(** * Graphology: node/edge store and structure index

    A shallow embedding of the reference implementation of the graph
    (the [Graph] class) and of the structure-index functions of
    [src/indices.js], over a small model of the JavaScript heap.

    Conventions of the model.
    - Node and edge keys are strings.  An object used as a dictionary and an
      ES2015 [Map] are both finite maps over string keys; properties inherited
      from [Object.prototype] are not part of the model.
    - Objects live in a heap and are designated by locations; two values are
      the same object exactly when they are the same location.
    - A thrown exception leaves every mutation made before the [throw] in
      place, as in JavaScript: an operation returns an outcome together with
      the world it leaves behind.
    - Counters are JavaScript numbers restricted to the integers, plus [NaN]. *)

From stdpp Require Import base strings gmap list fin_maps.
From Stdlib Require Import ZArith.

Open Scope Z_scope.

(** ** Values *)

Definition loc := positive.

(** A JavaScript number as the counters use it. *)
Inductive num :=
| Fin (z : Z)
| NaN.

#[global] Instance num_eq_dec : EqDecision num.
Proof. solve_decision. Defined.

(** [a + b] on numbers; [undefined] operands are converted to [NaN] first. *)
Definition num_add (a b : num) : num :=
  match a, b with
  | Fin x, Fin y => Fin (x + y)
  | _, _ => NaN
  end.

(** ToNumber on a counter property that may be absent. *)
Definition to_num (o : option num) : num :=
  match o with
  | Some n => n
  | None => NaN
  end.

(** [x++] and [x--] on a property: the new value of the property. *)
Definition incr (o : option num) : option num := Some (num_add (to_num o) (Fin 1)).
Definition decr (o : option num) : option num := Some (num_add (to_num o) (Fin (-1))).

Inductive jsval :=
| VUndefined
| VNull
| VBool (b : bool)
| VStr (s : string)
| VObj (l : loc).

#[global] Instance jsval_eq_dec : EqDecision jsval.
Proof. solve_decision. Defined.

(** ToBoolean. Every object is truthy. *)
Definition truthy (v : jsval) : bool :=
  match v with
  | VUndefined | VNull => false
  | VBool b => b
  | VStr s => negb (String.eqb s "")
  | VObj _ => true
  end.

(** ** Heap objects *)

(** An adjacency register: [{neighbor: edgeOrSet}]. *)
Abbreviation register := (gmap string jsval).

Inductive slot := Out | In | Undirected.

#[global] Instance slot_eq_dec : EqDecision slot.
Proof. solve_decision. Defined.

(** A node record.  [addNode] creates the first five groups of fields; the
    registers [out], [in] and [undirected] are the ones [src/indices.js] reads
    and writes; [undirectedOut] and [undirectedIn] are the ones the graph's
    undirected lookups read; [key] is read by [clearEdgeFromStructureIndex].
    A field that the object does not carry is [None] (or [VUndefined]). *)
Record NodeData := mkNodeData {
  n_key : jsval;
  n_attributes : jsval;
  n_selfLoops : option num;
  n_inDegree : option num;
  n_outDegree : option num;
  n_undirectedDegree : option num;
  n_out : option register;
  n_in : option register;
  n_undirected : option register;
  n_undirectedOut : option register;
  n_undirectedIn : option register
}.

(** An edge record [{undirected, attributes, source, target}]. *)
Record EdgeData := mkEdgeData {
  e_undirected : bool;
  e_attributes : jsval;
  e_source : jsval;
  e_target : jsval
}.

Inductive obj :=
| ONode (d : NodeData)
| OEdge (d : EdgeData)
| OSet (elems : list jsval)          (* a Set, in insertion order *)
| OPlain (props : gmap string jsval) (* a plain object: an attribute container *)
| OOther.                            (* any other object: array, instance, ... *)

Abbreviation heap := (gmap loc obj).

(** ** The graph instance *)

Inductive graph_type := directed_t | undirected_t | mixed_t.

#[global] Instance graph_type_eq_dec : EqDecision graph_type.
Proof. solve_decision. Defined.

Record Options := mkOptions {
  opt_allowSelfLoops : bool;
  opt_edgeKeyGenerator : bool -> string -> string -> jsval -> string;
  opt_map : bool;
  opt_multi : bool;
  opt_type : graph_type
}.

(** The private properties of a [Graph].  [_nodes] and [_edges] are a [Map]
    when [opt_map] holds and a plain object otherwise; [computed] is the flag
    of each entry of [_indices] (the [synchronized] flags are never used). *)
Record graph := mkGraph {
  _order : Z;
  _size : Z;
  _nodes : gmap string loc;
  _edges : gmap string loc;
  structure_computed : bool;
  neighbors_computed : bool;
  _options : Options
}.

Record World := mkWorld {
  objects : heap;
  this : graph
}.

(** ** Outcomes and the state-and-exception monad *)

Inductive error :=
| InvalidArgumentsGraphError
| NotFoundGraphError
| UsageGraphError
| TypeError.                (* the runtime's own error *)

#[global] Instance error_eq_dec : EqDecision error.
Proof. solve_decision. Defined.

--

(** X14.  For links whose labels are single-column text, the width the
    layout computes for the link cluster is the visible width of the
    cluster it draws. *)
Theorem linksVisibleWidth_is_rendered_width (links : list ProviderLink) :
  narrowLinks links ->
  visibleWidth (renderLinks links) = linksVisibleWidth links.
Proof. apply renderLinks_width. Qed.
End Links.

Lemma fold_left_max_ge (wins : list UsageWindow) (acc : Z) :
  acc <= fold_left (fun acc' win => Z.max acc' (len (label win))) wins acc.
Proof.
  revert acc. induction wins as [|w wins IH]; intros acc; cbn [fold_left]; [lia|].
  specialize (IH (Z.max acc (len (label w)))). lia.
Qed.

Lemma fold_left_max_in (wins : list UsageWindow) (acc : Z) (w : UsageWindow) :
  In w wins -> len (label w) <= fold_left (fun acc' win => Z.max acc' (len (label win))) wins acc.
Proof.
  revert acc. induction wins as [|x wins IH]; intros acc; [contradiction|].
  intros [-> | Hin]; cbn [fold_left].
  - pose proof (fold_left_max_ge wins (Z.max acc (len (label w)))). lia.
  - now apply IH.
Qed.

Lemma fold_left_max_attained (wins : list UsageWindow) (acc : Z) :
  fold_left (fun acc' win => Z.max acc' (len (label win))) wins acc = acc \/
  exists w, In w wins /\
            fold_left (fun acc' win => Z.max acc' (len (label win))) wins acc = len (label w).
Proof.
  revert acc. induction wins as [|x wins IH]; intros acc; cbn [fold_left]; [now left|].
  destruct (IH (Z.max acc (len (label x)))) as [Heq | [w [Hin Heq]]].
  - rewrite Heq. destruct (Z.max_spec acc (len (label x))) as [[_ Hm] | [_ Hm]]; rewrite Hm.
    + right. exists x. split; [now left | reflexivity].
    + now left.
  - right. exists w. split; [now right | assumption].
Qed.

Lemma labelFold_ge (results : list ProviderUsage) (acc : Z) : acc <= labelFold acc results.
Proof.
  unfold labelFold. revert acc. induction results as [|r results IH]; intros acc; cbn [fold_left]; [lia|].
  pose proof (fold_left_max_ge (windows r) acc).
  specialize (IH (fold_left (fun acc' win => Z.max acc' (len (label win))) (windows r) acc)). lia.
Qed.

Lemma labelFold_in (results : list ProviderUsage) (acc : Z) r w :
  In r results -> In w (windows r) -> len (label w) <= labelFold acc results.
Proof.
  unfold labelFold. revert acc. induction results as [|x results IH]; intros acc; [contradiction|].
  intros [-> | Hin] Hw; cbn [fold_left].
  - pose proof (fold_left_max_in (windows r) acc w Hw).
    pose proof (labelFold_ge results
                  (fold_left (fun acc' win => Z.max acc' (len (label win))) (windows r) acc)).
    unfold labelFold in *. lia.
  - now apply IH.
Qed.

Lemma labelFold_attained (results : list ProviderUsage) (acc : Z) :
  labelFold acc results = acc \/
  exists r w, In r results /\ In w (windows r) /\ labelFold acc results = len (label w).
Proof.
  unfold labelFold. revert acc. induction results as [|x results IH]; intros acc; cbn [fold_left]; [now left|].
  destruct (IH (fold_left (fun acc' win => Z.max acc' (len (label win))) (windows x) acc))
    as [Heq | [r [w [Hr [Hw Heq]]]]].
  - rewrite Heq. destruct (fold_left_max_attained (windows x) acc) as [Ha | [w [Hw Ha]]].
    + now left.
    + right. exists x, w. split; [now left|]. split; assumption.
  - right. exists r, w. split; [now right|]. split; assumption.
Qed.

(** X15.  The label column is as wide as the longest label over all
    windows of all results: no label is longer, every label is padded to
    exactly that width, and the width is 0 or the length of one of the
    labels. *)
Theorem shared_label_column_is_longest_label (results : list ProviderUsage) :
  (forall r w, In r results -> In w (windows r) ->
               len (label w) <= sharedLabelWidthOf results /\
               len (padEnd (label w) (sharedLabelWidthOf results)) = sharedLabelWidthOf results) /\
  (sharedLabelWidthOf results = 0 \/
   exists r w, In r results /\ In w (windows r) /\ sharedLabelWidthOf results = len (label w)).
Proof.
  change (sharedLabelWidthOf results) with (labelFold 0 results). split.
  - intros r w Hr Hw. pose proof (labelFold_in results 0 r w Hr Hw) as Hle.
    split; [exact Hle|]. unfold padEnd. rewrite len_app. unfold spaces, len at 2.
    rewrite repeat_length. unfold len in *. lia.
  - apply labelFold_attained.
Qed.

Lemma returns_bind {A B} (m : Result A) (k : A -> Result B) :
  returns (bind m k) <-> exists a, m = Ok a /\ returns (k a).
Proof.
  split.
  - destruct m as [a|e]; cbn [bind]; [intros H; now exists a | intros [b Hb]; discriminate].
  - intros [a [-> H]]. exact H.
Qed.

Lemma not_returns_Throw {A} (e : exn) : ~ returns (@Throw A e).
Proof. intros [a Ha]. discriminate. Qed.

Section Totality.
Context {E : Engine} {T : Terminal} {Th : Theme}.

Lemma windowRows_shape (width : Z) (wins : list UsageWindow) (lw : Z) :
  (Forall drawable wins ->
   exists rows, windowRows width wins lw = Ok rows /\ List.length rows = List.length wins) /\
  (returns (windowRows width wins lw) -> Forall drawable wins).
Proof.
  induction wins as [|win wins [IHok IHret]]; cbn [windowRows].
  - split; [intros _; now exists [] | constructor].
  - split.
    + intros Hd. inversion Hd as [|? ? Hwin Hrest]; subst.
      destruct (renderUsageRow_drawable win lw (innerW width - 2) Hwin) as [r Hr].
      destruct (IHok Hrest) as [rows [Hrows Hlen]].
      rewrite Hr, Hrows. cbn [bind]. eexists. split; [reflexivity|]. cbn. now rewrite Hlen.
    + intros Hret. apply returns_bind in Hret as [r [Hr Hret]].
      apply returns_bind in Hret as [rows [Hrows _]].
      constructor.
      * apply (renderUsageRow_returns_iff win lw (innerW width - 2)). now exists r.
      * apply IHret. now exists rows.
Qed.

--

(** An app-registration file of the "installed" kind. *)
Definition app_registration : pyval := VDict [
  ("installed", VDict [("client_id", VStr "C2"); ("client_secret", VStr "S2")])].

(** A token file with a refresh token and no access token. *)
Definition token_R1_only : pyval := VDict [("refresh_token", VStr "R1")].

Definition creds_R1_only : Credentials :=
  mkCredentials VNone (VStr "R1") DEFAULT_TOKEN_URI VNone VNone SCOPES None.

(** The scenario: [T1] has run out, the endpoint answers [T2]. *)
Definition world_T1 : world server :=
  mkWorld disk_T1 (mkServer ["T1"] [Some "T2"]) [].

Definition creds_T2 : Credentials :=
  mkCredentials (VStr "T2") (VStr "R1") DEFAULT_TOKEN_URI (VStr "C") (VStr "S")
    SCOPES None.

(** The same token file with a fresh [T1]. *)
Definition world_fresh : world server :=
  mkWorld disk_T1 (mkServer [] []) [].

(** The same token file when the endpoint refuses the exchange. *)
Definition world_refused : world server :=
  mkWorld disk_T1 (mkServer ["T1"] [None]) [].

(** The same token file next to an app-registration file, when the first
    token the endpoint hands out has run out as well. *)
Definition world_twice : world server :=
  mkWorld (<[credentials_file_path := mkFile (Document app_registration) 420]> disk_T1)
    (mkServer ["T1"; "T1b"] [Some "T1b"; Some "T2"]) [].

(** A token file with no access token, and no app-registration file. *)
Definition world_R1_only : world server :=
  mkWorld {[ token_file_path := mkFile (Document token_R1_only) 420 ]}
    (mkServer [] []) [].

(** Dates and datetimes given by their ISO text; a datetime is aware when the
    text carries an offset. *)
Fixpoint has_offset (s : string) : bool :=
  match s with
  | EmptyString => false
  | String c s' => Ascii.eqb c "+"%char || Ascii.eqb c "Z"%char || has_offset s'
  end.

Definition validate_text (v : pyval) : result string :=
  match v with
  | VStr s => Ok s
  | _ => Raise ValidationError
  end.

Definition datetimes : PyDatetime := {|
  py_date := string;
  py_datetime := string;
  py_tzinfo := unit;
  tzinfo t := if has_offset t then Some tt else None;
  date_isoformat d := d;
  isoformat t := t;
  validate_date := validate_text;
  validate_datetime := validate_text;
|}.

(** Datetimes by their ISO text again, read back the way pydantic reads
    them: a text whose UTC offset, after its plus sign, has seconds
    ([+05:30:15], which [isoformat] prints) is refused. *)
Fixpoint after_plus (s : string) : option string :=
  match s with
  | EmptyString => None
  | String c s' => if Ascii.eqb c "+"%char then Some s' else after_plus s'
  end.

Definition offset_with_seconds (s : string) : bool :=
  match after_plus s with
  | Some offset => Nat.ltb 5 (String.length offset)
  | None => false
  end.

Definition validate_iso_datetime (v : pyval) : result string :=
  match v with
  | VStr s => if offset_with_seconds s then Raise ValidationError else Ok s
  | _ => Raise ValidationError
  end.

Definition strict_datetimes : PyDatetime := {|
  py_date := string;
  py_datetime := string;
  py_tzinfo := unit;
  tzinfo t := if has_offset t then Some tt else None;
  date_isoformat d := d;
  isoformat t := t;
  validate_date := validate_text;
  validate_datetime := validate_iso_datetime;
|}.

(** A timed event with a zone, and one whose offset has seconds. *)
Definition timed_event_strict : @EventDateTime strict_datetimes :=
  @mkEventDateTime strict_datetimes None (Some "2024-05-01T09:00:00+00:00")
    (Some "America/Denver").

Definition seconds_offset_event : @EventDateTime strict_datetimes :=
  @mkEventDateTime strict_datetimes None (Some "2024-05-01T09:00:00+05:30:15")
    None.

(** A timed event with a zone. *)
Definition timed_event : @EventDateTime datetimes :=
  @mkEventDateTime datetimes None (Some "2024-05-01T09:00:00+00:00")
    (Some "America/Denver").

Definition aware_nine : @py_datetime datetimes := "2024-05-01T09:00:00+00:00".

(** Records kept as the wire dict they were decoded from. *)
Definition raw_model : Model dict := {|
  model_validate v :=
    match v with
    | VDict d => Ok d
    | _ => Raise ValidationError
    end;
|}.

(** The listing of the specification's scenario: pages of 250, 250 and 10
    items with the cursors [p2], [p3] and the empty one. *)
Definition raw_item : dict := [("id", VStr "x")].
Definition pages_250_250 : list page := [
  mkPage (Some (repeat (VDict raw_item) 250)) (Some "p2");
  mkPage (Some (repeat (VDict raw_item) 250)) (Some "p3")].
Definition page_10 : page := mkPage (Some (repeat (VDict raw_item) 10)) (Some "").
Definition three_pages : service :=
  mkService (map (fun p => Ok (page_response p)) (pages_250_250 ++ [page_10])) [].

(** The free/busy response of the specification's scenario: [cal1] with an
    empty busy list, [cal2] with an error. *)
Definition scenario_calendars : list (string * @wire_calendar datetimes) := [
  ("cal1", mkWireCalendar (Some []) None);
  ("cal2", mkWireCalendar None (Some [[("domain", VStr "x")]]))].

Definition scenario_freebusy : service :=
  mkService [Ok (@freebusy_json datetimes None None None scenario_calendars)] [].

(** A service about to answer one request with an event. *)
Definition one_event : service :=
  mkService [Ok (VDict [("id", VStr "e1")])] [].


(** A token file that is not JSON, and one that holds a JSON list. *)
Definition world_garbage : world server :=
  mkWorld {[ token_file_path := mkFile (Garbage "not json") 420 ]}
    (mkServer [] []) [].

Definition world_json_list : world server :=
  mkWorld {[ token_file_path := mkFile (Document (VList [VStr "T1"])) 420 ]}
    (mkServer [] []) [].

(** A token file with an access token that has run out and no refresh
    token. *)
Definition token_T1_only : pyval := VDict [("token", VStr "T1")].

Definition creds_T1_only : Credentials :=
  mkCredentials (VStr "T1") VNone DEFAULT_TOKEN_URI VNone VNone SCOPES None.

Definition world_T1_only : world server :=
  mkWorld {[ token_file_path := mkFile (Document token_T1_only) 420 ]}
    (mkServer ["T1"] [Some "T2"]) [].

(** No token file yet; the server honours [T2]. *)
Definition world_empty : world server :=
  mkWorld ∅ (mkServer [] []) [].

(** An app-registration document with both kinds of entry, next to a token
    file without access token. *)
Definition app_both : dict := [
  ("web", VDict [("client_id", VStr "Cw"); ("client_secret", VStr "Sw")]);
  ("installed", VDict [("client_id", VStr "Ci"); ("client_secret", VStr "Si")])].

--

**Your objective**
Among the records above, a stretch begins at the line containing "(** * Graphology: node/edge" and ends at the line containing "(** ToBoolean. Every object is truthy. *)". Restate that stretch word for word, and nothing else.

**Solution for this problem**
(** * Graphology: node/edge store and structure index

    A shallow embedding of the reference implementation of the graph
    (the [Graph] class) and of the structure-index functions of
    [src/indices.js], over a small model of the JavaScript heap.

    Conventions of the model.
    - Node and edge keys are strings.  An object used as a dictionary and an
      ES2015 [Map] are both finite maps over string keys; properties inherited
      from [Object.prototype] are not part of the model.
    - Objects live in a heap and are designated by locations; two values are
      the same object exactly when they are the same location.
    - A thrown exception leaves every mutation made before the [throw] in
      place, as in JavaScript: an operation returns an outcome together with
      the world it leaves behind.
    - Counters are JavaScript numbers restricted to the integers, plus [NaN]. *)

From stdpp Require Import base strings gmap list fin_maps.
From Stdlib Require Import ZArith.

Open Scope Z_scope.

(** ** Values *)

Definition loc := positive.

(** A JavaScript number as the counters use it. *)
Inductive num :=
| Fin (z : Z)
| NaN.

#[global] Instance num_eq_dec : EqDecision num.
Proof. solve_decision. Defined.

(** [a + b] on numbers; [undefined] operands are converted to [NaN] first. *)
Definition num_add (a b : num) : num :=
  match a, b with
  | Fin x, Fin y => Fin (x + y)
  | _, _ => NaN
  end.

(** ToNumber on a counter property that may be absent. *)
Definition to_num (o : option num) : num :=
  match o with
  | Some n => n
  | None => NaN
  end.

(** [x++] and [x--] on a property: the new value of the property. *)
Definition incr (o : option num) : option num := Some (num_add (to_num o) (Fin 1)).
Definition decr (o : option num) : option num := Some (num_add (to_num o) (Fin (-1))).

Inductive jsval :=
| VUndefined
| VNull
| VBool (b : bool)
| VStr (s : string)
| VObj (l : loc).

#[global] Instance jsval_eq_dec : EqDecision jsval.
Proof. solve_decision. Defined.

(** ToBoolean. Every object is truthy. *)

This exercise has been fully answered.